Let’s say you want to exchange some sensitive data between your application and a server. SSL should do the trick, right? Right, but that’s only half of the story.
In many cases, you’ll have to send sensitive data between your application and server. Take mobile banking applications for example. The last thing you want is a malicious hacker to steal someone’s bank account info – or worse, their money.
Security is crucial for a mobile banking solution, so you’ll be using SSL to keep that data safe and secret. But there’s a catch.
What is certificate pinning?
By default, when making an SSL connection, the client checks that the server’s certificate:
- has a verifiable chain of trust back to a trusted (root) certificate
- matches the requested hostname
What it doesn’t do is check if the certificate in question is a specific certificate, namely the one you know your server is using.
Relying on matching certificates between the device’s trust store and the remote server opens up a security hole. The device’s trust store can easily be compromised – the user can install unsafe certificates, thus allowing potential man-in-the-middle attacks.
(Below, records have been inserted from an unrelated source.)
Lemma differs_stored (l : list number) :
  nan_free l → differs (map ensureFloat32 l) l = false.
Proof.
  intros Hnan. apply Forall2_same_float32_differs.
  apply Forall2_fmap_l, Forall_Forall2_diag.
  eapply Forall_impl; [exact Hnan|]. intros x Hx.
  by apply stored_same_float32.
Qed.

Lemma addSharedObject_run object id w :
  addSharedObject object id w =
    if defined (js_get (sharedObjectTable (this w)) id)
    then
      (Normal tt,
       {| this := this w; scene := scene w;
          log := log w ++
            [ConsoleWarn ("THREE.RemoteSystem.addSharedObject: Shared id "
                            +:+ id +:+ " is already used.")] |})
    else
      (Normal tt,
       {| this :=
            set_transferComponents
              <[object :=
                 {| tc_id := object; tc_sid := Some id;
                    tc_matrix := fill_float32 (matrix_elements (scene w object));
                    tc_morphTargetInfluences :=
                      match morphTargetInfluences (scene w object) with
                      | Some influences => fill_float32 influences
                      | None => []
                      end |}]>
              (set_sharedObjects (λ l, l ++ [object])
                 (set_sharedObjectTable <[id := object]> (this w)));
          scene := scene w;
          log := log w |}).
Proof.
  unfold addSharedObject. rewrite bind_run. unfold gets at 1.
  destruct (defined _); by js_run.
Qed.

Lemma removeObjectFromArray_inherited_nil (array : list string) :
  removeObjectFromArray_inherited array = [].
Proof.
  unfold removeObjectFromArray_inherited.
  assert (Hloop : ∀ (l : list nat) (a : list string) (r : nat),
    foldl (λ (s : list string * nat * nat) (i : nat),
             let '(array, readIndex, writeIndex) := s in
             (array, S readIndex, writeIndex)) (a, r, 0) l
    = (a, r + length l, 0)).
  { induction l as [|i l IH]; intros a r; simpl.
    - by rewrite Nat.add_0_r.
    - rewrite IH. f_equal. f_equal. lia. }
  rewrite Hloop. apply take_0.
Qed.

Lemma removeSharedObject_run id w :
  removeSharedObject id w =
    match js_get (sharedObjectTable (this w)) id with
    | Undefined => (Normal tt, w)
    | Own object =>
        (Normal tt,
         {| this :=
              set_sharedObjects (λ l, removeObjectFromArray l object)
                (set_sharedObjectTable (delete id) (this w));
            scene := scene w;
            log := log w |})
    | Inherited _ =>
        (Normal tt,
         {| this :=
              set_sharedObjects removeObjectFromArray_inherited
                (set_sharedObjectTable (delete id) (this w));
            scene := scene w;
            log := log w |})
    end.
Proof.
  unfold removeSharedObject. rewrite bind_run. unfold gets at 1.
  by destruct (js_get (sharedObjectTable (this w)) id).
Qed.

End Shared_registration.

(** X6. Registering an object under a shared id that is free -- not
    bound, and not the name of a property that every object inherits --
    binds the id to the object, appends the object to the shared sequence
    and stores its transfer component, tagged with the shared id and
    holding the live channels as Float32; nothing is sent, whatever the
    connections.  When no live channel is NaN the object does not count as
    changed.  Under an id that names an inherited property, such as
    'constructor', nothing can be registered: the call warns that the id
    is already used and changes nothing. *)
Theorem addSharedObject_registers (w : World) (object id : string) :
  (js_get (sharedObjectTable (this w)) id = Undefined →
   ∃ w' c,
     addSharedObject object id w = (Normal tt, w') ∧
     emitted w w' = [] ∧
     scene w' = scene w ∧
     sharedObjectTable (this w') = <[id := object]> (sharedObjectTable (this w)) ∧
     sharedObjects (this w') = sharedObjects (this w) ++ [object] ∧
     transferComponents (this w')
       = <[object := c]> (transferComponents (this w)) ∧
     tc_id c = object ∧
     tc_sid c = Some id ∧
     tc_matrix c = map ensureFloat32 (matrix_elements (scene w object)) ∧
     tc_morphTargetInfluences c
       = map ensureFloat32 (default [] (morphTargetInfluences (scene w object))) ∧
     (nan_free (matrix_elements (scene w object)) →
      nan_free (default [] (morphTargetInfluences (scene w object))) →
      changed c (scene w object) = false)) ∧
  (id ∈ Object_prototype →
   ∃ w',
     addSharedObject object id w = (Normal tt, w') ∧
     emitted w w' =
       [ConsoleWarn ("THREE.RemoteSystem.addSharedObject: Shared id "
                       +:+ id +:+ " is already used.")] ∧
     this w' = this w ∧
     scene w' = scene w).
Proof.
  rewrite addSharedObject_run. split.
  - intros ->. cbn [defined]. eexists _, _. split; [reflexivity|].
    cbn [this scene log sharedObjectTable sharedObjects transferComponents
         set_transferComponents set_sharedObjects set_sharedObjectTable
         tc_id tc_sid tc_matrix tc_morphTargetInfluences].
    split_and!; try reflexivity.
    + by apply emitted_same_log.
    + apply fill_float32_map.
    + destruct (morphTargetInfluences (scene w object)); [|done].
      apply fill_float32_map.
    + intros Hn1 Hn2. unfold changed.
      cbn [tc_matrix tc_morphTargetInfluences].
      rewrite fill_float32_map, differs_stored by done.
      destruct (morphTargetInfluences (scene w object)) as [array2|]; [|done].
      simpl in Hn2. by rewrite fill_float32_map, differs_stored.
  - intros Hname.
    assert (defined (js_get (sharedObjectTable (this w)) id) = true) as ->.
    { unfold js_get. destruct (sharedObjectTable (this w) !! id); [done|].
      by rewrite decide_True. }
    eexists. split; [reflexivity|]. cbn [this scene log].
    split_and!; [by apply emitted_app|done|done].
Qed.
(* ===== verification/_CoqProject ===== *)
-Q . S2P
Prelude.v
Conc.v
Fifo.v
Progress.v
Cas2.v
Cas2Mutex.v
Ring.v
TicketRing.v
TicketLeave.v
Ncq.v
NcqProofs.v
NcqLin.v
NcqProgress.v
Scq.v
ScqSeq.v
ScqConc.v
RingSeq.v
Scqp.v
ScqpSeq.v
ScqpConc.v
Pool.v
PoolProofs.v
BoundedQueue.v
Lscq.v
LscqSeq.v
LscqConc.v
LscqConcProofs.v
MsQueue.v
MsLin.v
MsProgress.v
Ebr.v
EbrProofs.v
PoolMap.v
PoolMapProofs.v
Tls.v
TlsProofs.v
TlsPool.v
TlsPoolV2.v
TlsPoolV2Proofs.v
Numa.v
Args.v
Client.v
ClientQueues.v
Workers.v
WorkersProofs.v
TaskQueue.v
ProducerConsumer.v
TaskQueueLscq.v
Bench.v
BenchProofs.v
BenchQueues.v
Simple.v
End region.

Lemma NoDup_remove_length i (l : list nat) :
  NoDup l -> i ∈ l -> Z.of_nat (length (filter (fun j => j <> i) l)) = (Z.of_nat (length l) - 1)%Z.
Proof.
  intros Hnd Hi. induction Hnd as [|x l Hx Hnd IH]; [by apply elem_of_nil in Hi|].
  rewrite filter_cons. apply elem_of_cons in Hi as [->|Hi].
  - rewrite decide_False by tauto. assert (filter (fun j => j <> x) l = l) as ->; [|simpl; lia].
    clear IH Hnd. induction l as [|y l IH]; [done|]. rewrite not_elem_of_cons in Hx. destruct Hx as [Hy Hx].
    rewrite filter_cons, decide_True by done. by rewrite IH.
  - rewrite decide_True by (intros ->; done). simpl. rewrite Nat2Z.inj_succ, IH by done. lia.
Qed.

Lemma filter_not_self i (l : list nat) : i ∉ filter (fun j => j <> i) l.
Proof. intros [? _]%list_elem_of_filter. done. Qed.

(** Proofs take the steps of a program one by one, with the rules above. *)
Arguments wp : simpl never.
(* ===== verification/Cas2.v ===== *)
(** * Cas2: the 16-byte compare-and-swap and the other atomic primitives

    Models [include/lscq/cas2.hpp], [include/lscq/config.hpp] and the headers
    [platform.hpp], [ncq_impl.hpp], [atomic_or.hpp], [atomic_ptr.hpp] and
    [bit.hpp] of [include/lscq/detail].

    The C++ code selects one of several implementations with the preprocessor
    and with a run-time CPU check.  [platform] records what the preprocessor
    and the CPU decide, every implementation is a definition of its own, and
    the theorems say that the selected one always behaves like the reference
    ([cas2_mutex], [Z.lor], ...), which is what the queues use.  The 16-byte
    instructions fault on a misaligned address and on a processor that does not
    have them; [None] is such a fault.

    [cas2_mutex] is the effect of the critical section as a whole; [Cas2Mutex]
    has its single accesses, and shows when it may be taken as one step. *)

From stdpp Require Import base list numbers option.
From Stdlib Require Import ZArith Lia.
From S2P Require Import Prelude Conc.

Local Open Scope Z_scope.

(** ** Data *)

Record Entry := mkEntry {
  cycle_flags : Z;
  index_or_ptr : Z
}.

#[global] Instance Entry_eq_dec : EqDecision Entry.
Proof. solve_decision. Defined.

#[global] Instance Entry_inhabited : Inhabited Entry := populate (mkEntry 0 0).

(** [operator==] and [operator!=]. *)
Definition entry_eqb (a b : Entry) : bool :=
  (cycle_flags a =? cycle_flags b) && (index_or_ptr a =? index_or_ptr b).

Definition entry_neqb (a b : Entry) : bool := negb (entry_eqb a b).

(** Both words in range. *)
Definition entry_wf (e : Entry) : Prop := is_u64 (cycle_flags e) /\ is_u64 (index_or_ptr e).

Inductive arch_t := X86_64 | ARM64 | OtherArch.

Inductive compiler_t := MSVC | Gnu | OtherCompiler.

(** The macros of config.hpp, the compiler's predefined macros and what CPUID
    leaf 1 answers. *)
Record platform := Platform {
  enable_cas2 : bool;
  arch : arch_t;
  compiler : compiler_t;
  windows : bool;
  sync_cas16 : bool;
  has_cpuid_h : bool;
  cpuid_ok : bool;
  cpuid_ecx : Z
}.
Certificate pinning is the solution to this problem. It means hard-coding the certificate known to be used by the server in the mobile application. The app can then ignore the device’s trust store and rely on its own, and allow only SSL connections to hosts signed with certificates stored inside the application.
This also gives a possibility of trusting a host with a self-signed certificate without the need to install additional certificates on the device.
benefits
- Increased security – with pinned SSL certificates, the app is independent of the device’s trust store. Compromising the hard coded trust store in the app is not so easy – the app would need to be decompiled, changed and then recompiled again – and it can’t be signed using the same Android keystore that the original developer of the app used.
- Reduced costs – SSL certificate pinning gives you the possibility to use a self-signed certificate that can be trusted. For example, you’re developing an app that uses your own API server. You can reduce the costs by using a self-signed certificate on your server (and pinning that certificate in your app) instead of paying for a certificate. Although a bit convoluted, this way, you’ve actually improved security and saved yourself some money.
drawbacks
- Less flexibility – when you do SSL certificate pinning, changing the SSL certificate is not that easy. For every SSL certificate change, you have to make an update to the app, push it to Google Play and hope the users will install it.
How does this work on Android?
Surprisingly, pinning SSL certificates on Android isn’t very straightforward. We needed a solution that would work on Android 2.2 and up, so I had to do some hard digging before finding one that worked.
There are three important steps in the process:
- obtain a certificate for the desired host (preferably the whole certificate chain)
- make sure the certificate is in .bks format – this step is crucial in order for pinning to work properly across all devices
- use Apache HTTP client shipped with Android – initialize it to use the obtained .bks keystore for SSL connections
A fully functioning example that demonstrates the solution that we’re using can be found here.
SSL pinning isn’t something you want to do in all your applications, but for high-risk apps that require increased levels of security, it might just make sense.